(WHAT THE EXERCISE ASKS): In the records below, find the line containing "(** [str.isalnum] on one character. *)" and the line containing "(** [s.lstrip()], [s.rstrip()], [s.strip()]."; please repeat exactly the lines from one to the other, both included, and nothing more.
[DATA FOR THIS EXERCISE Boundary: Start]
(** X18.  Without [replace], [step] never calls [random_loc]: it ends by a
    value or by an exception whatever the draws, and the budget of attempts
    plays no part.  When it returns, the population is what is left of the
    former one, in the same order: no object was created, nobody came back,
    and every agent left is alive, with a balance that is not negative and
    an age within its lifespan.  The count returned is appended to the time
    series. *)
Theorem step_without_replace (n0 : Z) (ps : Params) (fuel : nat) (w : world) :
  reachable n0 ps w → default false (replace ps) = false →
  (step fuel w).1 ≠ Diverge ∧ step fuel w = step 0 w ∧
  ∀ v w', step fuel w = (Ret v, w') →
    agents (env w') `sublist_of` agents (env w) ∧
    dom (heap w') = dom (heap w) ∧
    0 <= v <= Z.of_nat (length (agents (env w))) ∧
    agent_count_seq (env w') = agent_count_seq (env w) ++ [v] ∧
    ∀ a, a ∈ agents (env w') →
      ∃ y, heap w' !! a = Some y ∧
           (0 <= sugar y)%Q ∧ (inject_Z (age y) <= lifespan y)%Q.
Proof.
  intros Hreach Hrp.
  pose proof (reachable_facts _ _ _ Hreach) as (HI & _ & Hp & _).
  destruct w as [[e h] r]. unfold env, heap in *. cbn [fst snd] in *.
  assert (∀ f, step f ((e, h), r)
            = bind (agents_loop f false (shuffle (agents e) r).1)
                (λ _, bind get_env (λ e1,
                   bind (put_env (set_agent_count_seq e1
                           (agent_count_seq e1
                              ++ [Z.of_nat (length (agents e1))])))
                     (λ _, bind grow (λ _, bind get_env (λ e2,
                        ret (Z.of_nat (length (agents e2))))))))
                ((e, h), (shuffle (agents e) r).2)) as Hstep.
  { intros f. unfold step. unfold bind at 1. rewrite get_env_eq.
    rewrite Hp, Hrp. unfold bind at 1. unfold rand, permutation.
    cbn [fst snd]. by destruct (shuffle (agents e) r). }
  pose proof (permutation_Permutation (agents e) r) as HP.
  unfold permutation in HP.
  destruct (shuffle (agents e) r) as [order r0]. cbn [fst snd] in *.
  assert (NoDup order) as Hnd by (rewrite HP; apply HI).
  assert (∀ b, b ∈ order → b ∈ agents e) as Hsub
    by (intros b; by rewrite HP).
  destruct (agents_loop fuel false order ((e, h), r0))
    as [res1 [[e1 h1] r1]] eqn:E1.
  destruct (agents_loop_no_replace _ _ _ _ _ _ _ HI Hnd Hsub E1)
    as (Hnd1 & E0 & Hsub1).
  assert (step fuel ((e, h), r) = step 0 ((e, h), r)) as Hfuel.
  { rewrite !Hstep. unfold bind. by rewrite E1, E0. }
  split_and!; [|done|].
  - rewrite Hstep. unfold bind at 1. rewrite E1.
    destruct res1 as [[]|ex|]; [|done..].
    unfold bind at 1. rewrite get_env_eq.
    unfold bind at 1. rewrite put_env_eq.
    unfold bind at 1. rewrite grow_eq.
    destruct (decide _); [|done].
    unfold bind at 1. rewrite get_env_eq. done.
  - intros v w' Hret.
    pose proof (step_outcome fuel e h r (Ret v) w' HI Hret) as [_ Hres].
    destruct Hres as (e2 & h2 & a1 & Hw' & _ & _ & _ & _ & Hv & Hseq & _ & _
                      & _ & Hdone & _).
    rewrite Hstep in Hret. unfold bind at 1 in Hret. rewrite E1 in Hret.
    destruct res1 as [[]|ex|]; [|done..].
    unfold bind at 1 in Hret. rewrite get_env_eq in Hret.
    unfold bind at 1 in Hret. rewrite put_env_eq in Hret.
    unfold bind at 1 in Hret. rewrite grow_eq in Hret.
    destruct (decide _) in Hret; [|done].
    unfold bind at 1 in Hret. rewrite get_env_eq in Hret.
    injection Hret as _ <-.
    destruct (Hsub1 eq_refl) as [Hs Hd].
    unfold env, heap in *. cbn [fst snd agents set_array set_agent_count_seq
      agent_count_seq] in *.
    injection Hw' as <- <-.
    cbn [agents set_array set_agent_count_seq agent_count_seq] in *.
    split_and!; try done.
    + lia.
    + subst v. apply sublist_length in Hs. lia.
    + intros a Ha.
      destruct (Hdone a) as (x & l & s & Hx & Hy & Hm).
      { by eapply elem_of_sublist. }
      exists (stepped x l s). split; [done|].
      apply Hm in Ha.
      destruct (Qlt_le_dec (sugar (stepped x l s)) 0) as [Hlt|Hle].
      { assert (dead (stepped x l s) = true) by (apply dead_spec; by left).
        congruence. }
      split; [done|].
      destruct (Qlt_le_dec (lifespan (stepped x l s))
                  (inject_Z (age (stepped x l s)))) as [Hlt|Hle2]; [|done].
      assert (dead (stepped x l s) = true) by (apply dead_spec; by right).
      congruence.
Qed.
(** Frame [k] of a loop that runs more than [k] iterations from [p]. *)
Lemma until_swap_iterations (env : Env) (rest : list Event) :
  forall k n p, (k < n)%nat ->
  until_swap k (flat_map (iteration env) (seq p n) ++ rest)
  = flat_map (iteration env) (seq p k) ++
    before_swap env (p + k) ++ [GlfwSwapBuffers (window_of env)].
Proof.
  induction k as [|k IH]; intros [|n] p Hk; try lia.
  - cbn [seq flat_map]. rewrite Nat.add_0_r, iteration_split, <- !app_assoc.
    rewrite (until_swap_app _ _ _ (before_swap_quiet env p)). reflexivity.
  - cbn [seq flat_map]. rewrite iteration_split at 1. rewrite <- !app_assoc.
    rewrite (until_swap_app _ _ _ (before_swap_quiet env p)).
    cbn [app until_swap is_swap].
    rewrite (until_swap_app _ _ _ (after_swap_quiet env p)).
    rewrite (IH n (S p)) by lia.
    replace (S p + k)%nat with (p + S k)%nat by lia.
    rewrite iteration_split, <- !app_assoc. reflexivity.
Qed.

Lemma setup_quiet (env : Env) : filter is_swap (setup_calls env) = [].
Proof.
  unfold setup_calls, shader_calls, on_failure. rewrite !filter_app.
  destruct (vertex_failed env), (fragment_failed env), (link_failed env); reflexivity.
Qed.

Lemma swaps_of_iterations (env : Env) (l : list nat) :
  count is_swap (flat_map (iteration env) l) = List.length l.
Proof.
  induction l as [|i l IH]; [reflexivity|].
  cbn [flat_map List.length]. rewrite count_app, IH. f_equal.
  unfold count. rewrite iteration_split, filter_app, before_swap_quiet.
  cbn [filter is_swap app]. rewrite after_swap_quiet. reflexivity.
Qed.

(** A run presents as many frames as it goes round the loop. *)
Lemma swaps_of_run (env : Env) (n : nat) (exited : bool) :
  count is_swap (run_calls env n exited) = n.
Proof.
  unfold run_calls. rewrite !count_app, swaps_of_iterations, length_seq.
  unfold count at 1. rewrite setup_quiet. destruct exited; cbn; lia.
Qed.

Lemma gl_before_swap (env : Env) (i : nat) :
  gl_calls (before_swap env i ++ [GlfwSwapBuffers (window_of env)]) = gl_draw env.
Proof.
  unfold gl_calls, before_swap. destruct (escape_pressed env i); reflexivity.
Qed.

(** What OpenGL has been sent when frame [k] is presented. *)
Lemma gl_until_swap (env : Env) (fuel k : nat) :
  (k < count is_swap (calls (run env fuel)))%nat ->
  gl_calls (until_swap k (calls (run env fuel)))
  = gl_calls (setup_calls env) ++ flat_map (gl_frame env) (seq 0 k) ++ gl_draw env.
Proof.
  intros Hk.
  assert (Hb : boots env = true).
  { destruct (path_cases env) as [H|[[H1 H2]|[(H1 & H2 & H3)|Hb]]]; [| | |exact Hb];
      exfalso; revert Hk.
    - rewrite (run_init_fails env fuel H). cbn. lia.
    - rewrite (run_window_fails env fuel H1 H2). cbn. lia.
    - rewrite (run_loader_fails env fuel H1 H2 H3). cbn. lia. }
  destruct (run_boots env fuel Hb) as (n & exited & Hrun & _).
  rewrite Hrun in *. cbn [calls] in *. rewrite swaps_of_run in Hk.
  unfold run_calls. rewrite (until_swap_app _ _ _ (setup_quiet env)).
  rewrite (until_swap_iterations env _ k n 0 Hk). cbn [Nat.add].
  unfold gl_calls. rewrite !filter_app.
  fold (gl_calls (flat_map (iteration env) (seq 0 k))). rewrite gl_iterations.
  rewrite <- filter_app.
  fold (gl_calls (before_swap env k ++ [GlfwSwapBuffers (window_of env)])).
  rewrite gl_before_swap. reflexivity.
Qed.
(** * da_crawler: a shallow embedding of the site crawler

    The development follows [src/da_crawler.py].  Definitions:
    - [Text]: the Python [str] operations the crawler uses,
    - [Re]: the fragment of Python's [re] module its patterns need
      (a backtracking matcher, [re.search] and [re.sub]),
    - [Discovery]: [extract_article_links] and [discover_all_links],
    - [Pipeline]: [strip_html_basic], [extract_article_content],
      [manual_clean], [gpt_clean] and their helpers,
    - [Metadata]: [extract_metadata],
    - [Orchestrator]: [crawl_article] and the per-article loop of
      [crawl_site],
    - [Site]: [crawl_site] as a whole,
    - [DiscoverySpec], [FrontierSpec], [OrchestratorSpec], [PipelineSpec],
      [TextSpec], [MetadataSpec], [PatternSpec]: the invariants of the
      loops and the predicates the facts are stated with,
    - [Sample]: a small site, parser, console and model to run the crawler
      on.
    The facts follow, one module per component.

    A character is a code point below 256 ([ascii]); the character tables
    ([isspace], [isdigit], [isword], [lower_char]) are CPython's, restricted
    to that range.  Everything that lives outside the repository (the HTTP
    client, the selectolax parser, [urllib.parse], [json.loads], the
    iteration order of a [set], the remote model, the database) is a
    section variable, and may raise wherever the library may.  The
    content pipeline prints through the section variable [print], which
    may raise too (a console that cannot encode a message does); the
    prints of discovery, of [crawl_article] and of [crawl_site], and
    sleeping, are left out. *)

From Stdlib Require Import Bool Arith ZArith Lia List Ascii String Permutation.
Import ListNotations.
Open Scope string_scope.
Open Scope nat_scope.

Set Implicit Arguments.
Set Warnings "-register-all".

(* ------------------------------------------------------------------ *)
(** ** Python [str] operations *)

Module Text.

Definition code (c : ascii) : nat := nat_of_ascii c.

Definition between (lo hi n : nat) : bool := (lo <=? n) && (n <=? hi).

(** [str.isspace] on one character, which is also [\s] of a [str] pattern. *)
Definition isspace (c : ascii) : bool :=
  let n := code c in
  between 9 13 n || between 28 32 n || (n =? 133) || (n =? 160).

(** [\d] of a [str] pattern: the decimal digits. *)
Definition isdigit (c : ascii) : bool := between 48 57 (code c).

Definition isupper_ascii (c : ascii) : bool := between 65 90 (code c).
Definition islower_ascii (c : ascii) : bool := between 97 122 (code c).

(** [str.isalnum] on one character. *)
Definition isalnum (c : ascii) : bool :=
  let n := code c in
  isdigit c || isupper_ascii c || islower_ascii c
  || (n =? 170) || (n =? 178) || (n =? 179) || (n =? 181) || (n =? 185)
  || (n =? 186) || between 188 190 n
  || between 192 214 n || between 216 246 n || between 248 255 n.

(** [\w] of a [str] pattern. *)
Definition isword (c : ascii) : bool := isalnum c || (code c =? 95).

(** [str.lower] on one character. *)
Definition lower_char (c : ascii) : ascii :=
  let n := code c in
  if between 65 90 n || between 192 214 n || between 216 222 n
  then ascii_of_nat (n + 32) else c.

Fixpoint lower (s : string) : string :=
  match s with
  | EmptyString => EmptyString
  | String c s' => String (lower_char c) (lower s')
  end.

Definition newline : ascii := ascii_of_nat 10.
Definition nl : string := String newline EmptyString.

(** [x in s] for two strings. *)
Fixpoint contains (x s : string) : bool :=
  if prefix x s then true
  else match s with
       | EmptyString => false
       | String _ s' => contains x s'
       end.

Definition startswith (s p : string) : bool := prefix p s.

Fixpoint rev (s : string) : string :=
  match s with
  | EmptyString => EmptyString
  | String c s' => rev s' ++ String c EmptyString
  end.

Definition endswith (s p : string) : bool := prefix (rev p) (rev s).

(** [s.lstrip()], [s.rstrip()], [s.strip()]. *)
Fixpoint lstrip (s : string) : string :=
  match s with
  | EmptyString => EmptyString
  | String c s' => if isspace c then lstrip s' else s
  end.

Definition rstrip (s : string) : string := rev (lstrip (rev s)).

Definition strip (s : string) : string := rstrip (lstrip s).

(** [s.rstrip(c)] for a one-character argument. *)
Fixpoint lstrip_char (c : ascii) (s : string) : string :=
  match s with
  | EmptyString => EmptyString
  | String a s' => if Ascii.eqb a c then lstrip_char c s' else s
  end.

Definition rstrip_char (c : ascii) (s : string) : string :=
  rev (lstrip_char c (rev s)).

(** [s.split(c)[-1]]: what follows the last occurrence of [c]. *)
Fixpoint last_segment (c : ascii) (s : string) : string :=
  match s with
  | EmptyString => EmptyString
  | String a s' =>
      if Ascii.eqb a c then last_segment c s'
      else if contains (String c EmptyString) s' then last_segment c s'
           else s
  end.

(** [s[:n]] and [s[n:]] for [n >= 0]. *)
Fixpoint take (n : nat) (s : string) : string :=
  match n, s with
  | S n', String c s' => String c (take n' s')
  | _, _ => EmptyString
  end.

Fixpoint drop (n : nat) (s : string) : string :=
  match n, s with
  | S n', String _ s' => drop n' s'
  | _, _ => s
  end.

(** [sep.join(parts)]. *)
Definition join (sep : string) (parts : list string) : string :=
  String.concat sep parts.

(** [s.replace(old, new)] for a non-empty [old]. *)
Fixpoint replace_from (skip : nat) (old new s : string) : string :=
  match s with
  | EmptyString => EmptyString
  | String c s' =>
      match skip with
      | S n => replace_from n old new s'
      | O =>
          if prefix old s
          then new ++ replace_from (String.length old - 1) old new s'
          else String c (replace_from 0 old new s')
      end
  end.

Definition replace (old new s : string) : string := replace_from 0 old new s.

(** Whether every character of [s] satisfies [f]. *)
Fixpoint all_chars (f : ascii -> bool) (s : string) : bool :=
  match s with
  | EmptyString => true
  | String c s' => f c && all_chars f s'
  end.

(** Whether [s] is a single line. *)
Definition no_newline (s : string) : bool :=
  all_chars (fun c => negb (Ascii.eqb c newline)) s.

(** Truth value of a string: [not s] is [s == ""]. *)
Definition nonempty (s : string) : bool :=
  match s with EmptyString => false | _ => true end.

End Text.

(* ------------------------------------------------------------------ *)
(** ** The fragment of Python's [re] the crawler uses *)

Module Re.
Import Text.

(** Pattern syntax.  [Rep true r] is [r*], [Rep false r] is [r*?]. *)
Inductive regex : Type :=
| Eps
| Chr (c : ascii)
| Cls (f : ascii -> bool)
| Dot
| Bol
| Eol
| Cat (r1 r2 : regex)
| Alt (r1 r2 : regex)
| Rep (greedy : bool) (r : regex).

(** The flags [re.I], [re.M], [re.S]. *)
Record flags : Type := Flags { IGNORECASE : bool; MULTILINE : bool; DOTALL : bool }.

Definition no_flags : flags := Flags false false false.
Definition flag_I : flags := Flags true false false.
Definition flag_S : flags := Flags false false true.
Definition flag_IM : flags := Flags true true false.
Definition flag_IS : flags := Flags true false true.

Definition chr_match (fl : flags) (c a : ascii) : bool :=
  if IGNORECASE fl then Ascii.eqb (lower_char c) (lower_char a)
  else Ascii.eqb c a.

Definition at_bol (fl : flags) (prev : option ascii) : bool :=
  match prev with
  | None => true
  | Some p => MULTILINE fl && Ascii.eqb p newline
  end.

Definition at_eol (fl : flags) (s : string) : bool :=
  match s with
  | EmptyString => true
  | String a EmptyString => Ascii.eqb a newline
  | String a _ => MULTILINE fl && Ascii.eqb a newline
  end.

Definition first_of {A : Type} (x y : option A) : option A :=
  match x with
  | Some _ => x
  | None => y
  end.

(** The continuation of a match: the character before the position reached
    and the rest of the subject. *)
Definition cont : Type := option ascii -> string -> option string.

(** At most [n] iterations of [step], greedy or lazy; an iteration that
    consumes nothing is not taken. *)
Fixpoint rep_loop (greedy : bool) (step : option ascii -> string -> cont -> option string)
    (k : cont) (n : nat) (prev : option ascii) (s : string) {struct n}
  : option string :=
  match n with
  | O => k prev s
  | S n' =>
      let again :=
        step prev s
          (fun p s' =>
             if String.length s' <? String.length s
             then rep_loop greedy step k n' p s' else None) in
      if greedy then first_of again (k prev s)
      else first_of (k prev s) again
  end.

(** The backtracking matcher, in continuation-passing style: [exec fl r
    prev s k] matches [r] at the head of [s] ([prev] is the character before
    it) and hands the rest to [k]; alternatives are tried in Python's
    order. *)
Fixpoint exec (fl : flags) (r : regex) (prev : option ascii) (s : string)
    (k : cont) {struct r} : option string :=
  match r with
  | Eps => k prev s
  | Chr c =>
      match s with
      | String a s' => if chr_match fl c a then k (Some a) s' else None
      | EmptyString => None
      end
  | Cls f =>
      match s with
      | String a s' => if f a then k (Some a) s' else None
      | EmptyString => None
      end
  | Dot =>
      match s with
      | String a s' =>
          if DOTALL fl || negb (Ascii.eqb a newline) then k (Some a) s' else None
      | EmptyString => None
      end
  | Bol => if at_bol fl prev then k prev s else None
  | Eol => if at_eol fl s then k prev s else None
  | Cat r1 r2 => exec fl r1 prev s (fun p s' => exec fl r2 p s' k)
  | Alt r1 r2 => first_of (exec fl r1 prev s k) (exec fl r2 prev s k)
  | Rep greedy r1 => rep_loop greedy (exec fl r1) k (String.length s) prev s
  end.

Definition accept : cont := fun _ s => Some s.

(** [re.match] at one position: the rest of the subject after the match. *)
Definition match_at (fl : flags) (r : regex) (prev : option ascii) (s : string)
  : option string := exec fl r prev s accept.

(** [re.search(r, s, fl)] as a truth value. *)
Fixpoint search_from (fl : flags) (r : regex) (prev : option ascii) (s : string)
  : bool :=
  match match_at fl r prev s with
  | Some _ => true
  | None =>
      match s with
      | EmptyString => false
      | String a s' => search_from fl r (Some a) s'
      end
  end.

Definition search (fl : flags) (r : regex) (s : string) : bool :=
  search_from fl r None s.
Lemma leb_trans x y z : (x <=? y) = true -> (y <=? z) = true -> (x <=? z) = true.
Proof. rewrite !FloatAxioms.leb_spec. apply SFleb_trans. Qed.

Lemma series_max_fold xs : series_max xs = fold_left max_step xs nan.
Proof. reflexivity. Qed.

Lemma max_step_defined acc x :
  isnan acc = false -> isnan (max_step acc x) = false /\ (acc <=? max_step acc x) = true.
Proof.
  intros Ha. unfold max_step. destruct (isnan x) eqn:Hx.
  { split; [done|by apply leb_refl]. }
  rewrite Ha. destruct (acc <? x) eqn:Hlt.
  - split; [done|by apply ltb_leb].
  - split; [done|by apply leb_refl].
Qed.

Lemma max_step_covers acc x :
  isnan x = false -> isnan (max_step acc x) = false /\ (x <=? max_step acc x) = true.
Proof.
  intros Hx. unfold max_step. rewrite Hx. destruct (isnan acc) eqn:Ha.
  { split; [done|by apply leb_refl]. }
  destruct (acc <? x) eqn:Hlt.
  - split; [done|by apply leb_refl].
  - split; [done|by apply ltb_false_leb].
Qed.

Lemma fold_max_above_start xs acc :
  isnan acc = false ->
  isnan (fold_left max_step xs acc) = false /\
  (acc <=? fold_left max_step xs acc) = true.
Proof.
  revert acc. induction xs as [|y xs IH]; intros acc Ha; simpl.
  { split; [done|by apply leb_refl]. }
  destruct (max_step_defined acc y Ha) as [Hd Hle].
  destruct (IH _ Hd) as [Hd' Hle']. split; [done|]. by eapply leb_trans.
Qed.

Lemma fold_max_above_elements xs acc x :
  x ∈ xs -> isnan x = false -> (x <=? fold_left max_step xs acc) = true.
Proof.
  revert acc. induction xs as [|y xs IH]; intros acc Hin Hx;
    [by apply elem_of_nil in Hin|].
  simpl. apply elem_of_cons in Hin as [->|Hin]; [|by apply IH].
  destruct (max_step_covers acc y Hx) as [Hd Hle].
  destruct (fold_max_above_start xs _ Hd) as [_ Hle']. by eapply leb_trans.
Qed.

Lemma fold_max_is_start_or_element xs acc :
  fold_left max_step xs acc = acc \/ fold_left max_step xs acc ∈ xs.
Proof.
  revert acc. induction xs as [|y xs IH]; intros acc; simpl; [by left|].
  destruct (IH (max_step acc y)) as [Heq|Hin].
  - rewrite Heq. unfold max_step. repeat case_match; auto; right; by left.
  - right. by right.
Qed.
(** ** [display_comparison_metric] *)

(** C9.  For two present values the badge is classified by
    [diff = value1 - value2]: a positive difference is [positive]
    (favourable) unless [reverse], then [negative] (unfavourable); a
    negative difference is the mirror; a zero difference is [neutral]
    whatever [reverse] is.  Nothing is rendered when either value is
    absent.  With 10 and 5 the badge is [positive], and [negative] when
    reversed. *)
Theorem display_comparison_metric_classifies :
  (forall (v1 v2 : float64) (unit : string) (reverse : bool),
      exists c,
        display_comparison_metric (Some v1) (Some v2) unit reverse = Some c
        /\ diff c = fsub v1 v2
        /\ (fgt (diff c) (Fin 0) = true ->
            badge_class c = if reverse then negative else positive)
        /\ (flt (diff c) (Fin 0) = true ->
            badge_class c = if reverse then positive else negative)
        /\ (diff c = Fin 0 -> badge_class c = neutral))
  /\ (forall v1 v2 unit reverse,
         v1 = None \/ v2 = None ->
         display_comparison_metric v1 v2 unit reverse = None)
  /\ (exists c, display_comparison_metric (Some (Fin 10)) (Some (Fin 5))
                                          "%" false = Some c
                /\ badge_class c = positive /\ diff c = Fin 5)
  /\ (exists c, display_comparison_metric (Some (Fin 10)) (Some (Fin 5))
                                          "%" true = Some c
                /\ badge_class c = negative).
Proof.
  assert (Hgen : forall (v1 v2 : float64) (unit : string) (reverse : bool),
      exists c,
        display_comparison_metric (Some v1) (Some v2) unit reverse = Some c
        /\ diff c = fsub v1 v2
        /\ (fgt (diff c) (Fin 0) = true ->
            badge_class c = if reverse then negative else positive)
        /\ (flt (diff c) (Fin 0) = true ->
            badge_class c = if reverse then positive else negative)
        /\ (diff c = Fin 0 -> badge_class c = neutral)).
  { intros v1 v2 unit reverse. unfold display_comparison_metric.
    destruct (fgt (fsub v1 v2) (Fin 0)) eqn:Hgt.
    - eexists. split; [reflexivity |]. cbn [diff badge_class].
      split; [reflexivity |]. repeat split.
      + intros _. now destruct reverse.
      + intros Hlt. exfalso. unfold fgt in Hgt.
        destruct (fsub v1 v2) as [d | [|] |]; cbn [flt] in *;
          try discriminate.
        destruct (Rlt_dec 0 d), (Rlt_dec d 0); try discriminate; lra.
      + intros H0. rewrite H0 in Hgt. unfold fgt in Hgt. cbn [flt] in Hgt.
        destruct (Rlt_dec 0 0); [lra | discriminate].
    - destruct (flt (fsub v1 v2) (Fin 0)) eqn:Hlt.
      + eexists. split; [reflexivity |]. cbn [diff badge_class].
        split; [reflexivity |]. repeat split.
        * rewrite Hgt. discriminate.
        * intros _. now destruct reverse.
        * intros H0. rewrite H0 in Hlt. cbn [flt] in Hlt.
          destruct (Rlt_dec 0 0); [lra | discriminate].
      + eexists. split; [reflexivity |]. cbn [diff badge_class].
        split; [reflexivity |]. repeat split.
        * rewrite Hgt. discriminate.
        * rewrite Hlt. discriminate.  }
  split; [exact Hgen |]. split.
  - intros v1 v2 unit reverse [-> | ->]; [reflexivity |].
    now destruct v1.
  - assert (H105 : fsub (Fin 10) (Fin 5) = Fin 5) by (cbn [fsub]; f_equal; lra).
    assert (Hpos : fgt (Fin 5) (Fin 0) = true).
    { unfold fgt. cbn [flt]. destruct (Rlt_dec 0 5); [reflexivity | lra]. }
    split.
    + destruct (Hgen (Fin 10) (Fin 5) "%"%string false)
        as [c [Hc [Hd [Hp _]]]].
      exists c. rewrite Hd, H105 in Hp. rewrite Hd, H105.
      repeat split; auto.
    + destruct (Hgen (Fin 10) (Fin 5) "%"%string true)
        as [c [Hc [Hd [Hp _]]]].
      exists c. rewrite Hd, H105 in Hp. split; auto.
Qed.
[DATA FOR THIS EXERCISE Boundary: End]
(SOLVED PROBLEM):
(** [str.isalnum] on one character. *)
Definition isalnum (c : ascii) : bool :=
  let n := code c in
  isdigit c || isupper_ascii c || islower_ascii c
  || (n =? 170) || (n =? 178) || (n =? 179) || (n =? 181) || (n =? 185)
  || (n =? 186) || between 188 190 n
  || between 192 214 n || between 216 246 n || between 248 255 n.

(** [\w] of a [str] pattern. *)
Definition isword (c : ascii) : bool := isalnum c || (code c =? 95).

(** [str.lower] on one character. *)
Definition lower_char (c : ascii) : ascii :=
  let n := code c in
  if between 65 90 n || between 192 214 n || between 216 222 n
  then ascii_of_nat (n + 32) else c.

Fixpoint lower (s : string) : string :=
  match s with
  | EmptyString => EmptyString
  | String c s' => String (lower_char c) (lower s')
  end.

Definition newline : ascii := ascii_of_nat 10.
Definition nl : string := String newline EmptyString.

(** [x in s] for two strings. *)
Fixpoint contains (x s : string) : bool :=
  if prefix x s then true
  else match s with
       | EmptyString => false
       | String _ s' => contains x s'
       end.

Definition startswith (s p : string) : bool := prefix p s.

Fixpoint rev (s : string) : string :=
  match s with
  | EmptyString => EmptyString
  | String c s' => rev s' ++ String c EmptyString
  end.

Definition endswith (s p : string) : bool := prefix (rev p) (rev s).

(** [s.lstrip()], [s.rstrip()], [s.strip()]. *)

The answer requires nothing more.